Rise of the Machines™ scuttles a little closer

A tripartite alliance of scientists has developed what it claims will will be the solution to the perennial cockroach problem - a robotic Judas roach which will have the capability to seek, locate and betray its insect counterparts. The Belgian, French and Swiss team says that the invention is "a breakthrough in mankind’s struggle to control the animal kingdom", the Times reports.

The undercover InsBot is the result of three years' research into cockroach behaviour which resulted in a computer programme allowing a cyberroach to mimic its victims' social habits. Professor Jean-Louis Deneubourg, of the Belgian National Fund for Scientific Research, said: “Cockroaches like contact with each other. When they meet, they stay still. They are happy to be with a friend for a few moments. The more friends around them, the longer they stay.”

Bless. Next on the agenda was to construct the matchbox-sized InsBot and arm it with lasers, infra-red sensors and roach scent to allow it to move in complete darkness and properly interact with the cockroach community. Deneubourg is currently carrying out tests to demonstrate that while cockroaches will naturally gravitate to a dark shelter, if the Judas roach leads them to a lit shelter they will follow - presumably to their destruction. The prof notes: “It is plausible and realistic to imagine that, in five or ten years’ time, people with a cockroach infestation will be buying robots to get rid of them."

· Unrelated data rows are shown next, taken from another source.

(** * KVMD configuration bootstrap and plugin registry

    A shallow embedding of [kvmd/apps/__init__.py] (override merging,
    scheme selection, the two-pass configuration build) and of
    [kvmd/plugins/__init__.py] (the plugin base class and the cached
    plugin lookup), together with the properties the design document
    states about them. *)

From Stdlib Require Import Ascii String QArith.
From stdpp Require Import base option list strings gmap.

Open Scope string_scope.
Open Scope list_scope.
Open Scope nat_scope.

(** ** Python values

    A YAML document, an option default and a resolved leaf are all Python
    values.  A [dict] keeps its insertion order, so it is an association
    list; the embedding only ever builds such lists through [dict_set],
    which keeps the keys distinct. *)

#[warnings="-register-all"]
Inductive value : Type :=
  | VNone
  | VBool (b : bool)
  | VInt (z : Z)
  | VFloat (q : Q)
  | VStr (s : string)
  | VList (l : list value)
  | VDict (d : list (string * value)).

Abbreviation dict := (list (string * value)).

(** [key in d] and [d[key]] for any association list keyed by strings. *)
Fixpoint dict_get {A : Type} (d : list (string * A)) (key : string) : option A :=
  match d with
  | [] => None
  | (k, v) :: rest => if decide (k = key) then Some v else dict_get rest key
  end.

(** [d[key] = v]: an existing key keeps its position, a new key goes last. *)
Fixpoint dict_set {A : Type} (d : list (string * A)) (key : string) (v : A)
  : list (string * A) :=
  match d with
  | [] => [(key, v)]
  | (k, w) :: rest =>
      if decide (k = key) then (k, v) :: rest else (k, w) :: dict_set rest key v
  end.

Definition dict_keys {A : Type} (d : list (string * A)) : list string := d.*1.

(** ** [_merge_dicts]

    The Python function mutates [dest] in place and returns nothing; here
    the updated [dest] is the result.  The loop runs over the keys of
    [src] in order.  [value] is nested through [list], so the loop is an
    inner [fix] over the items of [src] and the recursive call descends
    into the value stored under the key; [_merge_dicts_nil] and
    [_merge_dicts_cons] give the recursion in the shape of the source. *)

Fixpoint merge_into (sv : value) (dest : dict) {struct sv} : dict :=
  match sv with
  | VDict src =>
      (fix loop (src : dict) (dest : dict) {struct src} : dict :=
         match src with
         | [] => dest
         | (key, sv) :: rest =>
             loop rest
               match dict_get dest key, sv with
               | Some (VDict dd), VDict _ => dict_set dest key (VDict (merge_into sv dd))
               | _, _ => dict_set dest key sv
               end
         end) src dest
  | _ => dest
  end.

Definition _merge_dicts (dest : dict) (src : dict) : dict :=
  merge_into (VDict src) dest.

(** ** The configuration scheme

    The validators live in [kvmd.validators]; the scheme refers to them
    by name.  The two [lambda]s of the scheme wrap [valid_number] with
    fixed keyword arguments. *)

Inductive validator : Type :=
  | valid_bool
  | valid_number_min (min : value) (as_float : bool)
  | valid_int_f1
  | valid_float_f01
  | valid_users_list
  | valid_abs_path
  | valid_abs_path_exists
  | valid_unix_mode
  | valid_command
  | valid_ip_or_host
  | valid_port
  | valid_stream_quality
  | valid_stream_fps
  | valid_tty_speed
  | valid_gpio_pin
  | valid_gpio_pin_optional.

But it doesn't end there. The team also reckons its research will allow the development of robots to "stop sheep jumping off cliffs, to prevent outbreaks of panic among guinea fowl and to encourage chickens to take exercise". Indeed, the boffins are not targetting cockroaches per se, but just using the InsBot as a proof-of-concept device.

While we concede that a world free of panic-striken guinea fowl would be a safer, happier place for our children and that fitter chickens would relieve the NHS of a great burden, we cannot accept that even tentative development of a laser-guided cybernetic cockroach is anything other than a gravely misguided concept.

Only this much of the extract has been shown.